== EXERCISE DESCRIPTION ==
Your response should contain every line from the data below that holds the string "bool".

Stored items
■ ■ ■ ■ ■ ■ ■
(** * Shallow embedding of [watchdog.py] (F1re Claude Watchdog)

    The monitor is a single asynchronous loop.  Every call to the outside
    world ([subprocess.run], [requests.post], the agent [query],
    [asyncio.sleep]) is modelled as an event appended to a trace; the answer
    of the outside world is an oracle passed in as an argument.  Python
    exceptions of such calls are explicit results ([Raised]), and the
    [try]/[except] blocks of the source turn them into ordinary values. *)

From Stdlib Require Import ZArith Lia.
From stdpp Require Import base list gmap strings.
From Stdlib Require Import Ascii String.

Open Scope Z_scope.

(* ------------------------------------------------------------------ *)
(** ** Python string helpers used by the source *)

Module PyStr.

(** [needle in haystack] for Python strings. *)
Fixpoint contains (needle hay : string) : bool :=
  if String.prefix needle hay then true
  else match hay with
       | EmptyString => false
       | String _ rest => contains needle rest
       end.

(** Characters removed by [str.strip()] and used as separators by
    [str.split()], for text of ASCII characters. *)
Definition is_ws (c : ascii) : bool :=
  match nat_of_ascii c with
  | 32 | 9 | 10 | 11 | 12 | 13 | 28 | 29 | 30 | 31 => true
  | _ => false
  end%nat.

Fixpoint drop_ws (l : list ascii) : list ascii :=
  match l with
  | c :: r => if is_ws c then drop_ws r else l
  | [] => []
  end.

(** [s.strip()] *)
Definition strip (s : string) : string :=
  string_of_list_ascii
    (rev (drop_ws (rev (drop_ws (list_ascii_of_string s))))).

(** [s.split()]: maximal runs of non-whitespace characters. *)
Fixpoint split_ws_aux (l : list ascii) (cur : list ascii) : list string :=
  match l with
  | [] => if cur then [] else [string_of_list_ascii (rev cur)]
  | c :: r =>
      if is_ws c
      then (if cur then split_ws_aux r []
            else string_of_list_ascii (rev cur) :: split_ws_aux r [])
      else split_ws_aux r (c :: cur)
  end.

Definition split_ws (s : string) : list string :=
  split_ws_aux (list_ascii_of_string s) [].

(** The line boundaries of [str.splitlines] other than ["\r"]: ["\n"],
    ["\x0b"], ["\x0c"], ["\x1c"], ["\x1d"] and ["\x1e"]. *)
Definition is_line_break (c : ascii) : bool :=
  match nat_of_ascii c with
  | 10 | 11 | 12 | 28 | 29 | 30 => true
  | _ => false
  end%nat.

(** [s.splitlines()]; ["\r\n"] is one line break, and a trailing line
    break does not produce an empty last line. *)
Fixpoint splitlines_aux (l : list ascii) (cur : list ascii) : list string :=
  match l with
  | [] => if cur then [] else [string_of_list_ascii (rev cur)]
  | c :: r =>
      if is_line_break c
      then string_of_list_ascii (rev cur) :: splitlines_aux r []
      else if (nat_of_ascii c =? 13)%nat
      then match r with
           | c' :: r' =>
               if (nat_of_ascii c' =? 10)%nat
               then string_of_list_ascii (rev cur) :: splitlines_aux r' []
               else string_of_list_ascii (rev cur) :: splitlines_aux r []
           | [] => [string_of_list_ascii (rev cur)]
           end
      else splitlines_aux r (c :: cur)
  end.

Definition splitlines (s : string) : list string :=
  splitlines_aux (list_ascii_of_string s) [].

End PyStr.

(* ------------------------------------------------------------------ *)
(** ** Configuration *)

(** A service descriptor: the optional keys of one entry of
    [CONFIG["services"]]; [None] means the key is absent. *)
Record service_config := {
  launchd_label : option string;
  systemd_unit : option string;
  port : option Z;
  log_file : option string;
  health_check_command : option string;
  restart_command : option string
}.

Definition empty_service : service_config :=
  {| launchd_label := None; systemd_unit := None; port := None;
     log_file := None; health_check_command := None;
     restart_command := None |}.

(** A Python dict read from JSON, in its insertion order; [d[k]] and
    [k in d] look up the (unique) entry of key [k]. *)
Fixpoint py_lookup {V} (k : string) (d : list (string * V)) : option V :=
  match d with
  | [] => None
  | (k', v) :: rest => if String.eqb k k' then Some v else py_lookup k rest
  end.

(** One entry of [CONFIG["repositories"]]. *)
Record repo_config := {
  path : string;
  branch : option string;
  post_update_commands : list string;
  restart_services : list string
}.

(** [repo_config.get('branch', 'main')] *)
Definition branch_or_main (r : repo_config) : string :=
  match branch r with Some b => b | None => "main" end.

(** [TELEGRAM_BOT_TOKEN] and [TELEGRAM_CHAT_ID]. *)
Record telegram := {
  bot_token : string;
  chat_id : string
}.

(** [TELEGRAM_BOT_TOKEN and TELEGRAM_CHAT_ID] (empty strings are false). *)
Definition creds_set (tg : telegram) : bool :=
  negb (String.eqb (bot_token tg) "") && negb (String.eqb (chat_id tg) "").

(* ------------------------------------------------------------------ *)
(** ** Subprocesses *)

(** The commands the watchdog runs. *)
Inductive command :=
  | CmdShell (cmd : string)                      (* shell=True *)
  | CmdLaunchctlList                             (* launchctl list *)
  | CmdLaunchctlKickstart (uid : Z) (label : string) (* launchctl kickstart -k gui/<uid>/<label> *)
  | CmdSystemctlIsActive (unit : string)         (* systemctl is-active <unit> *)
  | CmdSystemctlRestart (unit : string)          (* systemctl restart <unit> *)
  | CmdLsof (port : Z)                           (* lsof -i :<port> -P -n *)
  | CmdGitFetch (cwd : string)                   (* git fetch origin *)
  | CmdGitRevParse (cwd : string) (rev : string) (* git rev-parse <rev> *)
  | CmdGitAbbrevHead (cwd : string)              (* git rev-parse --abbrev-ref HEAD *)
  | CmdGitLog (cwd : string) (range : string).   (* git log --oneline <range> *)

(** What a [subprocess.run] call does: the process exits with a return
    code and a standard output, or the call raises (binary missing,
    [TimeoutExpired], ...). *)
Inductive proc_outcome :=
  | Exited (returncode : Z) (stdout : string)
  | Raised (err : string).

(** The outside world, as seen by one phase of the program. *)
Definition env := command -> proc_outcome.

(** [subprocess.run(..., check=True)]: a non-zero exit raises
    [CalledProcessError]. *)
Definition run_checked (e : env) (c : command) : proc_outcome :=
  match e c with
  | Exited 0 out => Exited 0 out
  | Exited _ _ => Raised "CalledProcessError"
  | Raised m => Raised m
  end.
■ ■ ■ ■ ■ ■ ■
== RESPONSE ==
Fixpoint contains (needle hay : string) : bool :=
Definition is_ws (c : ascii) : bool :=
Definition is_line_break (c : ascii) : bool :=
Definition creds_set (tg : telegram) : bool :=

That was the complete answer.